(RAW DATA Opens)

(* ===== verification/Storage.v ===== *)
(** * Placement storage ([utils/InPlaceStorage.h])

    The static place of a kernel task: bytes that hold an object or none, and a flag. What is
    constructed and destroyed is noted in order. *)

From S2P Require Import Prelude.

Section storage.
Context {T : Type}.

Record InPlaceStorage := Storage { m_storage : option T; m_alive : bool }.

Inductive lifetime := Constructed (x : T) | Destroyed (x : T).

Definition new_storage : InPlaceStorage := Storage None false.

(** [ptr()] of bytes that hold no object is undefined. *)
Definition deref (s : InPlaceStorage) : option T := m_storage s.

Definition has_value (s : InPlaceStorage) : bool := m_alive s.

Definition reset (s : InPlaceStorage) : option (list lifetime * InPlaceStorage) :=
  if m_alive s then x ← deref s; Some ([Destroyed x], Storage None false) else Some ([], s).

Definition emplace (x : T) (s : InPlaceStorage) : option (list lifetime * InPlaceStorage) :=
  '(es, _) ← reset s; Some (es ++ [Constructed x], Storage (Some x) true).

(** A use: [None] is a reset. *)
Fixpoint storage_run (ops : list (option T)) (s : InPlaceStorage) : option (list lifetime * InPlaceStorage) :=
  match ops with
  | [] => Some ([], s)
  | op :: ops =>
      '(es, s) ← match op with Some x => emplace x s | None => reset s end;
      '(es', s) ← storage_run ops s;
      Some (es ++ es', s)
  end.

Definition constructed (es : list lifetime) : list T := omap (fun e => match e with Constructed x => Some x | _ => None end) es.

Definition destroyed (es : list lifetime) : list T := omap (fun e => match e with Destroyed x => Some x | _ => None end) es.

(** The object a use leaves alive. *)
Definition kept (ops : list (option T)) (x : option T) : option T := default x (last ops).

Definition storage_ok (s : InPlaceStorage) (x : option T) : Prop := deref s = x /\ has_value s = bool_decide (is_Some x).

Lemma storage_step_ok op s x : storage_ok s x ->
  exists es s', match op with Some y => emplace y s | None => reset s end = Some (es, s') /\ storage_ok s' op /\
    constructed es = option_list op /\ destroyed es = option_list x.
Proof.
  destruct s as [o a]. unfold storage_ok, emplace, reset, deref, has_value. cbn. intros [-> ->].
  destruct x, op; cbn; eauto 10.
Qed.

(** The destructor of the storage is a last reset. However it has been used, it destroys each
    object it has constructed once, in the same order, and never reaches for one that is not
    there. *)
Theorem storage_balanced (ops : list (option T)) :
  exists es s, storage_run ops new_storage = Some (es, s) /\ deref s = kept ops None /\ has_value s = bool_decide (is_Some (kept ops None)) /\
    exists es' s', reset s = Some (es', s') /\ constructed (es ++ es') = omap id ops /\ destroyed (es ++ es') = omap id ops.
Proof.
  assert (H : forall ops s x, storage_ok s x -> exists es s', storage_run ops s = Some (es, s') /\ storage_ok s' (kept ops x) /\
    constructed es = omap id ops /\ destroyed es ++ option_list (kept ops x) = option_list x ++ omap id ops).
  { clear ops. induction ops as [|op ops IH]; intros s x Hs; cbn [storage_run].
    - exists [], s. do 3 (split; [done|]). by rewrite app_nil_r.
    - destruct (storage_step_ok op s x Hs) as (es & s1 & -> & H1 & Hc & Hd). cbn [mbind option_bind].
      destruct (IH s1 op H1) as (es' & s2 & -> & H2 & Hc' & Hd'). exists (es ++ es'), s2. split; [done|].
      assert (E : kept (op :: ops) x = kept ops op) by (unfold kept; by rewrite last_cons; destruct (last ops)). rewrite E.
      split; [done|]. unfold constructed, destroyed in *. rewrite !omap_app, Hc, Hc', Hd, <- app_assoc, Hd'. by destruct op. }
  destruct (H ops new_storage None) as (es & s & E & Hs & Hc & Hd); [done|].
  exists es, s. split; [done|]. do 2 (split; [apply Hs|]).
  destruct (storage_step_ok None s _ Hs) as (es' & s' & E' & _ & Hc' & Hd'). exists es', s'. split; [exact E'|].
  unfold constructed, destroyed in *. rewrite !omap_app, Hc, Hc', Hd'. split; [apply app_nil_r|exact Hd].
Qed.
End storage.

(RAW DATA Closes)

**TRY IT**
Exactly as they stand, set down the lines from the top of the data through the line with "Lemma storage_step_ok op".

**EXERCISE RESPONSE**
(* ===== verification/Storage.v ===== *)
(** * Placement storage ([utils/InPlaceStorage.h])

    The static place of a kernel task: bytes that hold an object or none, and a flag. What is
    constructed and destroyed is noted in order. *)

From S2P Require Import Prelude.

Section storage.
Context {T : Type}.

Record InPlaceStorage := Storage { m_storage : option T; m_alive : bool }.

Inductive lifetime := Constructed (x : T) | Destroyed (x : T).

Definition new_storage : InPlaceStorage := Storage None false.

(** [ptr()] of bytes that hold no object is undefined. *)
Definition deref (s : InPlaceStorage) : option T := m_storage s.

Definition has_value (s : InPlaceStorage) : bool := m_alive s.

Definition reset (s : InPlaceStorage) : option (list lifetime * InPlaceStorage) :=
  if m_alive s then x ← deref s; Some ([Destroyed x], Storage None false) else Some ([], s).

Definition emplace (x : T) (s : InPlaceStorage) : option (list lifetime * InPlaceStorage) :=
  '(es, _) ← reset s; Some (es ++ [Constructed x], Storage (Some x) true).

(** A use: [None] is a reset. *)
Fixpoint storage_run (ops : list (option T)) (s : InPlaceStorage) : option (list lifetime * InPlaceStorage) :=
  match ops with
  | [] => Some ([], s)
  | op :: ops =>
      '(es, s) ← match op with Some x => emplace x s | None => reset s end;
      '(es', s) ← storage_run ops s;
      Some (es ++ es', s)
  end.

Definition constructed (es : list lifetime) : list T := omap (fun e => match e with Constructed x => Some x | _ => None end) es.

Definition destroyed (es : list lifetime) : list T := omap (fun e => match e with Destroyed x => Some x | _ => None end) es.

(** The object a use leaves alive. *)
Definition kept (ops : list (option T)) (x : option T) : option T := default x (last ops).

Definition storage_ok (s : InPlaceStorage) (x : option T) : Prop := deref s = x /\ has_value s = bool_decide (is_Some x).

Lemma storage_step_ok op s x : storage_ok s x ->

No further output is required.